Según Lynch, esa técnica le ha permitido acceder al campo unificado de
conciencia –noción védica que propone que todo está vinculado– donde ha pescado ideas
que derivan en películas (por ejemplo, la oreja mutilada de Terciopelo
azul).Solo menciona una vez al “payaso de la negatividad” pero
la imagen siniestra permanece en el lector.
En 2006, el año previo
a la publicación del libro, Lynch estrenó Inland Empire. Tardó en
terminarla dos años y medio y entretanto generó grandes expectativas. Tras el
éxito de Mulholland Drive se esperaba con ansia el nuevo
misterio del director surrealista. Pocos, sin embargo, aceptaron sin reparos su
nuevo experimento, el más impenetrable hasta entonces.
Inland Empire comienza con un prólogo. Una prostituta discute en polaco con un
cliente, y este la abandona en un cuarto de hotel. Ahí, ella ve un programa de
televisión en el que tres conejos gigantes se comportan como humanos.

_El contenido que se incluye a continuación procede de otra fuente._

(* ===== verification/StaAssocRequest.v ===== *)
(** The association request: the frame that MlmeAssocReqAction sends, read
    with the driver's own parser of elements. *)

From stdpp Require Import list.
From S2P Require Import Prelude CipherKey MacTable Eapol StaAuth Mlme BssEntry BssEntryProofs BssTable BssTableProofs BssTableClaims.
From S2P Require Import BeaconSanity RsnIe AssocRsp AssocReq StaAssoc StaAssocProofs StaAssocClaims.

(** * The elements before the security ones *)

(** The arrays have their sizes and the lengths are those of their contents;
    the HT capabilities are there or not. *)
Record request_ok (x : req_aux) (T : BSS_TABLE) : Prop := {
  rq_ssid : length (x_Ssid x) = MAX_LEN_OF_SSID ∧ 0 ≤ x_SsidLen x ≤ Z.of_nat MAX_LEN_OF_SSID;
  rq_sup : length (x_SupRate x) = MAX_LEN_OF_SUPPORTED_RATES ∧ 0 ≤ x_SupRateLen x ≤ Z.of_nat MAX_LEN_OF_SUPPORTED_RATES;
  rq_ext : length (x_ExtRate x) = MAX_LEN_OF_SUPPORTED_RATES ∧ 0 ≤ x_ExtRateLen x ≤ Z.of_nat MAX_LEN_OF_SUPPORTED_RATES;
  rq_ht : length (x_HtCapability x) = SIZE_HT_CAP_IE ∧ (x_HtCapabilityLen x = 0 ∨ x_HtCapabilityLen x = Z.of_nat SIZE_HT_CAP_IE);
  rq_table : table_wf T
}.

(** Elements without a say on security. *)
Definition harmless (v : vie) : Prop := plain v ∧ vie_ok v.

Lemma elem_is Eid n (b : list Z) : 0 ≤ n ≤ Z.of_nat (length b) → elem Eid n b = vie_enc (Vie_other Eid (take (Z.to_nat n) b)).
Proof. intros Hn. unfold elem, vie_enc. cbn [vie_eid vie_body app]. rewrite length_take. do 2 f_equal. lia. Qed.

Lemma elem_harmless Eid n (b : list Z) : 0 ≤ n ≤ 255 → Eid ≠ IE_WPA → Eid ≠ IE_RSN → harmless (Vie_other Eid (take (Z.to_nat n) b)).
Proof. intros Hn H1 H2. split; [done|]. split; [|done]. cbn. rewrite length_take. lia. Qed.

Lemma length_vht V snd : length (fst (build_vht_cap_ie V snd)) = SIZE_VHT_CAP_IE.
Proof.
  unfold build_vht_cap_ie, nss_part, mcs_map. destruct (v_RxStream V =? 1), (v_RxStream V =? 2), (v_TxStream V =? 1), (v_TxStream V =? 2); done.
Qed.

Section parts.
Context (q : req_conf) (x : req_aux) (T : BSS_TABLE) (Hx : request_ok x T).

Lemma snd_flag_total Bssid Channel snd : is_Some (snd_flag T Bssid Channel snd).
Proof using Hx.
  unfold snd_flag. destruct (search_key T Bssid Channel (rq_table _ _ Hx)) as ([i|] & -> & Hr); cbn [mbind option_bind]; [|by eexists].
  destruct Hr as (_ & e & -> & _). by eexists.
Qed.

Lemma ht_vies Bssid snd : x_HtCapabilityLen x = Z.of_nat SIZE_HT_CAP_IE →
  ∃ l snd', ht_part q x T Bssid snd = Some (concat (map vie_enc l), snd') ∧ Forall harmless l.
Proof using Hx.
  intros Hn. destruct (rq_ht _ _ Hx) as [HL _]. unfold ht_part.
  set (ht := if q_bPreNHt q then _ else _).
  assert (∃ v, ht = vie_enc v ∧ harmless v) as (v & -> & Hv).
  { subst ht. rewrite Hn, Nat2Z.id, take_ge by lia. destruct (q_bPreNHt q).
    - exists (Vie_vendor ([0x00; 0x90; 0x4c; 0x33] ++ x_HtCapability x)). split.
      + unfold vie_enc. cbn [vie_eid vie_body]. rewrite length_app, HL. done.
      + split; [done|]. split; [cbn; rewrite HL; vm_compute; lia|]. split; [cbn; lia|]. split; [done|]. right. cbn. rewrite HL. done.
    - exists (Vie_other IE_HT_CAP (x_HtCapability x)). split.
      + rewrite elem_is by lia. by rewrite Nat2Z.id, take_ge by lia.
      + split; [done|]. split; [cbn; rewrite HL; vm_compute; lia|done]. }
  destruct (_ && _).
  - destruct (snd_flag_total Bssid (x_Channel x) snd) as [sn ->]. cbn [mbind option_bind].
    pose proof (length_vht (q_vht q) sn) as LV. unfold build_vht_ies. destruct (build_vht_cap_ie (q_vht q) sn) as [b sn'].
    exists [v; Vie_other IE_VHT_CAP b], sn'. cbn [fst] in LV. split.
    + cbn [map concat]. rewrite app_nil_r. unfold vie_enc at 3. cbn [vie_eid vie_body]. by rewrite LV.
    + constructor; [done|]. constructor; [|done]. split; [done|]. split; [cbn; rewrite LV; vm_compute; lia|done].
  - exists [v], snd. cbn [map concat]. rewrite app_nil_r. split; [done|]. by constructor.
Qed.

(** A part that is one harmless element or nothing. *)
Definition small (b : list Z) : Prop := ∃ l, b = concat (map vie_enc l) ∧ Forall harmless l.

Lemma small_nil : small [].
Proof. by exists []. Qed.

Lemma small_one v b : b = vie_enc v → harmless v → small b.
Proof. intros -> H. exists [v]. cbn. rewrite app_nil_r. split; [done|]. by constructor. Qed.

Lemma small_app a b : small a → small b → small (a ++ b).
Proof. intros (l & -> & Hl) (k & -> & Hk). exists (l ++ k). rewrite map_app, concat_app. split; [done|]. by apply Forall_app. Qed.

Lemma ext_rate_small : small (ext_rate_part x).
Proof using Hx.
  unfold ext_rate_part. destruct (rq_ext _ _ Hx) as [L1 L2]. destruct (negb _); [|apply small_nil].
  eapply small_one; [apply elem_is; lia|]. apply elem_harmless; [|done|done]. change (Z.of_nat MAX_LEN_OF_SUPPORTED_RATES) with 12 in L2. lia.
Qed.

Lemma ext_cap_small : small (ext_cap_part q).
Proof using.
  unfold ext_cap_part. eapply small_one; [apply elem_is; vm_compute; split; congruence|]. by apply elem_harmless.
Qed.

Lemma ralink_small none : small (ralink_part q x none).
Proof using.
  unfold ralink_part. repeat match goal with |- context [if ?c then _ else _] => destruct c end; try apply small_nil;
    (eapply (small_one (Vie_vendor [0x00; 0x0c; 0x43; _; 0x00; 0x00; 0x00])); [reflexivity|]; split; [done|]; split; [cbn; lia|]; split; [cbn; lia|]; split; [done|by left]).
Qed.

Lemma wme_small : small (wme_part q x).
Proof using.
  unfold wme_part. eapply (small_one (Vie_vendor [0x00; 0x50; 0xf2; 0x02; 0x00; 0x01; _])); [reflexivity|].
  split; [done|]. split; [cbn; lia|]. split; [cbn; lia|]. split; [done|by left].
Qed.

Lemma elements_vies Bssid snd : ∃ l snd', Forall harmless l ∧
  assoc_elements q x T Bssid snd = Some (concat (map vie_enc ([Vie_other IE_SSID (take (Z.to_nat (x_SsidLen x)) (x_Ssid x));
    Vie_other IE_SUPP_RATES (take (Z.to_nat (x_SupRateLen x)) (x_SupRate x))] ++ l)), snd').
Proof using Hx.
  unfold assoc_elements. destruct (rq_ssid _ _ Hx) as [L1 L2], (rq_sup _ _ Hx) as [L3 L4].
  assert (∃ ht snd', (if (0 <? x_HtCapabilityLen x) && WMODE_CAP_N (q_PhyMode q) && parm_bValid (x_APEdcaParm x)
    then ht_part q x T Bssid snd else Some ([], snd)) = Some (ht, snd') ∧ small ht) as (ht & snd' & -> & Hs).
  { destruct (rq_ht _ _ Hx) as [_ [H0|Hn]]; [rewrite H0; exists [], snd; split; [done|apply small_nil]|].
    destruct (_ && _); [|exists [], snd; split; [done|apply small_nil]].
    destruct (ht_vies Bssid snd Hn) as (l & sn & -> & Hl). exists (concat (map vie_enc l)), sn. split; [done|by exists l]. }
  cbn [mbind option_bind].
  assert (small (ext_rate_part x ++ ht ++ ext_cap_part q ++ ralink_part q x 6 ++ (if parm_bValid (x_APEdcaParm x) then wme_part q x else []))) as (l & El & Hl).
  { apply small_app; [apply ext_rate_small|]. apply small_app; [done|]. apply small_app; [apply ext_cap_small|].
    apply small_app; [apply ralink_small|]. destruct (parm_bValid _); auto using wme_small, small_nil. }
  exists l, snd'. split; [done|]. rewrite El, !elem_is by lia. done.
Qed.
End parts.

(** * The security element *)

(** One more element of the request. *)
Lemma add_elem_is (b src : list Z) k n Eid : (n ≤ length src)%nat → (n + 2 ≤ k)%nat →
  add_elem (b ++ zeros k, length b) Eid (Z.of_nat n) src =
  Some ((b ++ elem Eid (Z.of_nat n) src) ++ zeros (k - (n + 2)), length (b ++ elem Eid (Z.of_nat n) src)).
Proof.
  intros H1 H2. unfold elem. rewrite Nat2Z.id. unfold add_elem, add_var, move_mem. cbn [fst snd]. change (Z.to_nat 2) with 2%nat.
  rewrite decide_True by (rewrite length_app, length_zeros; cbn; lia). cbn [mbind option_bind fst snd]. rewrite drop_0, Nat2Z.id, bwrite_zeros.
  change (take 2 [Eid; Z.of_nat n]) with [Eid; Z.of_nat n]. replace (length b + 2)%nat with (length (b ++ [Eid; Z.of_nat n])) by (rewrite length_app; done).
  rewrite decide_True by (rewrite !length_app, length_zeros; cbn; lia). cbn [mbind option_bind]. rewrite drop_0, bwrite_zeros, length_take, Nat.min_l by done.
  rewrite !length_app, length_take, Nat.min_l by done. cbn [length]. replace (k - 2 - n)%nat with (k - (n + 2))%nat by lia.
  replace (length b + 2 + n)%nat with (length b + (2 + n))%nat by lia. by rewrite <- !app_assoc.
Qed.

(** The settings under which the driver makes the element itself. *)
Record makes_element (C : assoc_conf) : Prop := {
  me_auth : ad_AuthMode C ∈ [Ndis802_11AuthModeWPA; Ndis802_11AuthModeWPAPSK; Ndis802_11AuthModeWPA2; Ndis802_11AuthModeWPA2PSK];
  me_wep : ad_WepStatus C ∈ [Ndis802_11TKIPEnable; Ndis802_11AESEnable; Ndis802_11TKIPAESMix];
  me_up : rc_WpaSupplicantUP (ad_rsn C) ≠ WPA_SUPPLICANT_DISABLE ∨ is_psk (ad_AuthMode C) = true;
  me_own : bRSN_IE_FromWpaSupplicant C = false;
  me_pmkids : Forall (λ p, length (snd p) = 16%nat) (SavedPMK C)
}.

Section security.
Context (C : assoc_conf) (HC : makes_element C).

(** The element, with the PMKID if there is one. *)
Definition own_element (ApAddr : list Z) : vie :=
  announced (ad_rsn C) (ad_AuthMode C) (ad_WepStatus C)
    (if ad_AuthMode C =? Ndis802_11AuthModeWPA2 then match cached_PMKID C ApAddr with Some P => le_bytes 2 1 ++ P | None => [] end else []).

Sus diálogos
inconexos provocan risas y aplausos, como sucede en las sitcoms. La
trama principal de la cinta arranca cuando Nikki (Laura Dern) abre la puerta de
su lujosa casa a una mujer extraña (Grace Zabriskie). Con un acento de Europa
del Este, la mujer asegura ser su vecina y le dice que obtendrá el papel de la
cinta para la cual Nikki hizo una audición. Luego, le narra un cuento popular
polaco sobre un niño que causa “el nacimiento del Mal” y una niña que descubre
un palacio detrás de un callejón. La mujer reclama a Nikki haber sido esa niña
y no acordarse de ello. Confundida y asustada, esta le ordena a la intrusa
salir de su casa. Para probar que no miente, la vecina hace ver a Nikki lo que
sucederá al día siguiente. Señala otro sofá de la misma casa, donde la actriz
celebra con sus amigas la noticia de que, en efecto, ha obtenido el papel. En
adelante se narra el rodaje de la película y la creciente identificación de
Nikki con el personaje que interpreta. Una especie de viajera entre dimensiones
de espacio y de tiempo, Nikki es protagonista de todas las historias sugeridas
hasta aquí: es una prostituta polaca, una chica que descubre un palacio detrás
de un callejón, la actriz de una película y el personaje de esa ficción. En
todas las historias es víctima de un hombre celoso y en todas se repiten
ciertas líneas de diálogo. Hasta la escena de los conejos antropomorfos tiene
vínculos con las demás.
Si esto suena
abrumador, lo es. Con tres horas de duración y más tramas empalmadas de las que
es posible contar, Inland Empire se resiste al resumen. En
principio parece extender la premisa de Mulholland Drive: una
actriz inocente que pierde su identidad (en ambas películas se hace el retrato
de un director de cine taimado y se sugiere que la mafia cierra los
tratos en Hollywood). Esta trama, sin embargo, pronto toma la forma de un
cristal que ha estallado. Cada nuevo fragmento conforma una historia de lectura
independiente pero unida a otros fragmentos a través de las grietas. Aparecen
motivos que recorren la filmografía de Lynch –mujeres duplicadas, vidas
paralelas y salas oscuras que llevan a otra dimensión– pero la cinta no insinúa
conclusiones ni porqués. Esto desconcertó a muchos, incluso a quienes decían
comprender que el cine de Lynch no aspira a la comprensión.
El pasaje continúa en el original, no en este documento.